52. Auf wen wenden jüdische und katholische Kommentatoren die übrigen Verse von Daniel 11 an, doch wer zeigt mit Bestimmtheit und durch welche Prophezeiung, daß ein Wechsel eintritt und daß im Laufe der Zeit ein anderer die Rolle des Nordkönigs übernehmen würde?
52 Sowohl jüdische als auch römisch-katholische Kommentatoren wenden das, was in den übrigen Versen des 11. Kapitels des Buches Daniel — und zwar bis zum letzten Vers (45) — über den König des Nordens gesagt wird, ebenfalls auf den König Anti̱ochos IV. Epi̱phanes an. Vom 20. Verse an tritt jedoch ein Wechsel ein, und der „König des Nordens“ wird nun nicht mehr durch die syrischen Könige aus dem seleukidischen Herrscherhaus verkörpert, sondern durch Rom, die aufsteigende Weltmacht, die schon seit einiger Zeit in den Angelegenheiten im Nahen Osten das Machtwort sprach. Daß der König des Nordens nicht bis zum 45. Vers von Daniel 11 durch die gleiche Persönlichkeit verkörpert wurde, ist offensichtlich, denn Jesus Christus nahm auf Daniel 11 Bezug, um zu zeigen, daß im Laufe der Zeit ein anderer, ein neuzeitlicherer, einer, der sogar unserem zwanzigsten Jahrhundert entspricht, König des Nordens sein werde.

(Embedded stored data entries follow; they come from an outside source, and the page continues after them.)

Lemma close_fits c ck cs :
  closing_ok c → page_ordered c → checker_ok R ck → awaits ck (c :: cs) →
  ∃ ck', checker_writer_close ck (cg_page c) (cg_size c) (Z.of_nat (cg_tid c)) w = Ret (ck', w) ∧
    awaits ck' cs.
Proof.
  intros Hc [Ho1 Ho2] [HR Hwf Hexp Hvals Hil Hits Hs1 Hs2] [Hnf Hcb Hb Haw]. unfold checker_writer_close.
  pose proof (cg_ok_size _ Hc) as Hsz. pose proof (cg_ok_tid _ Hc) as Htid. unfold MAX_NTHREADS in Htid.
  unfold frag_bytes in Hsz. rewrite length_app, length_header_bytes in Hsz.
  destruct (Z.eqb_spec (cg_size c) 0); [lia|]. rewrite validate_page by done. cbn [obind].
  destruct (Z.ltb_spec (Z.of_nat (cg_tid c)) 0); [lia|]. rewrite Nat2Z.id, Hexp, list_lookup_fmap.
  destruct (lookup_lt_is_Some_2 R (cg_tid c)) as [o Ho]; [lia|].
  destruct (lookup_lt_is_Some_2 (ck_its ck) (cg_tid c)) as [it Hit]; [lia|].
  rewrite Ho, Hit. cbn [fmap option_fmap option_map or_undef obind].
  assert (trace_wf o) as Hto by (by eapply Forall_lookup_1).
  assert (definite_trace o) as Hdo by exact (Forall_lookup_1 _ _ _ _ HRd Ho).
  destruct (init_fits o it (cg_entries c ++ entries_of (cg_tid c) cs) Hto (Hits _ _ _ Ho Hit))
    as (it0 & -> & Hit0).
  { destruct o as [xs|]; [|done]. specialize (Haw _ _ _ Ho Hit). rewrite entries_of_cons in Haw.
    by rewrite decide_True in Haw. }
  cbn [obind].
  destruct (close_page_fits o Hto Hdo (ck_callbacks ck) Hcb (Z.of_nat (cg_tid c)) w Hw c
    (entries_of (cg_tid c) cs)
    (LoopState UINT64_MAX UINT64_MAX (ck_alloc ck) (ck_atomic ck) it0 (ck_vals ck) (negb true)))
    as (ls & -> & [Hf' Hb' _ _ _ _ Hfit]); [done| |done|].
  { split; try done; (split; [done|by left]). }
  cbn [obind]. eexists. split; [done|]. split; cbn [ck_failed ck_callbacks ck_vals ck_its]; [by rewrite Hnf, Hf'|done|done|].
  intros t xs it' Ht Hit'. destruct (decide (cg_tid c = t)) as [<-|Hne].
  - rewrite list_lookup_insert_eq in Hit' by lia. simplify_eq. simpl in Hfit.
    pose proof Hfit as (p & x & Hp & _). by rewrite Hp.
  - rewrite list_lookup_insert_ne in Hit' by done. specialize (Haw _ _ _ Ht Hit').
    rewrite entries_of_cons in Haw. by rewrite decide_False in Haw.
Qed.

Lemma run_closings_fits cs : ∀ ck,
  Forall closing_ok cs → Forall page_ordered cs → checker_ok R ck → awaits ck cs →
  ∃ ck', run_closings ck cs w = Ret (ck', w) ∧ awaits ck' [].
Proof.
  induction cs as [|c cs IH]; intros ck Hcs Hord Hck Haw; cbn [run_closings]; [by exists ck|].
  apply Forall_cons in Hcs as [Hc Hcs]. apply Forall_cons in Hord as [Ho Hord].
  destruct (close_fits c ck cs Hc Ho Hck Haw) as (ck1 & E & Haw1).
  destruct (close_spec R c ck [] w Hc Hck) as (ck1' & w1 & E' & Hck1 & _); [constructor|].
  rewrite E in E'. injection E' as <- <-. rewrite E. cbn [obind]. by apply IH.
Qed.

(** Every thread with an expected trace has reached its end. *)
Lemma check_empty_fits n : ∀ tid ck ret,
  (tid + n = 128)%nat → checker_ok R ck → awaits ck [] →
  check_empty_loop n tid ck ret = Ret (ck, ret).
Proof.
  induction n as [|n IH]; intros tid ck ret Hn Hck Haw; cbn [check_empty_loop]; [done|].
  rewrite (co_expected _ _ Hck), list_lookup_fmap.
  destruct (lookup_lt_is_Some_2 R tid) as [o Ho]; [rewrite (co_len _ _ Hck); lia|].
  destruct (lookup_lt_is_Some_2 (ck_its ck) tid) as [it Hit]; [rewrite (co_its_len _ _ Hck); lia|].
  rewrite Ho. destruct o as [xs|]; cbn [fmap option_fmap option_map array]; [|done].
  rewrite Hit. cbn [or_undef obind]. pose proof (aw_its _ _ Haw tid xs it Ho Hit) as Hf.
  change (entries_of tid []) with (@nil entry) in Hf.
  assert (Forall expected_ok xs) as Hxs by exact (Forall_lookup_1 _ _ _ _ (co_wf _ _ Hck) Ho).
  assert (xs ≠ [] ∧ definite xs = true) as [Hne Hdef] by exact (Forall_lookup_1 _ _ _ _ HRd Ho).
  destruct (xi_e it) as [q|] eqn:Ep; [|by destruct (conforms_some xs Hne Hdef Hxs Hf)].
  destruct (fits_nil xs Hxs Hdef it Hf) as (p & x & Hp & Hx & Hs).
  cbn [skip_optional]. rewrite (deref_at xs it p x Hp Hx). cbn [obind]. rewrite Hs. cbn [andb obind].
  rewrite (deref_at xs it p x Hp Hx). cbn [obind]. rewrite Hs, list_insert_id by done.
  rewrite <- (co_expected _ _ Hck). replace (CheckerState _ _ _ _ _ _ _ _) with ck by (by destruct ck). apply IH; [lia|done..].
Qed.
End Run.
End Exact.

In seiner wunderbaren Prophezeiung über die „Zeit des Endes“ dieser Welt zitierte Jesus aus Daniel 11:31. Diese Prophezeiung äußerte er im Frühjahr 33 n. Chr., also 195 Jahre nach dem Todesjahr des Königs Anti̱ochos IV. (163 v. Chr.).
53. Welche Ansicht über die Erfüllung von Daniel 11:31 brachte Jesus in seiner Prophezeiung zum Ausdruck, und von welcher Nationalität wäre dann der Nordkönig?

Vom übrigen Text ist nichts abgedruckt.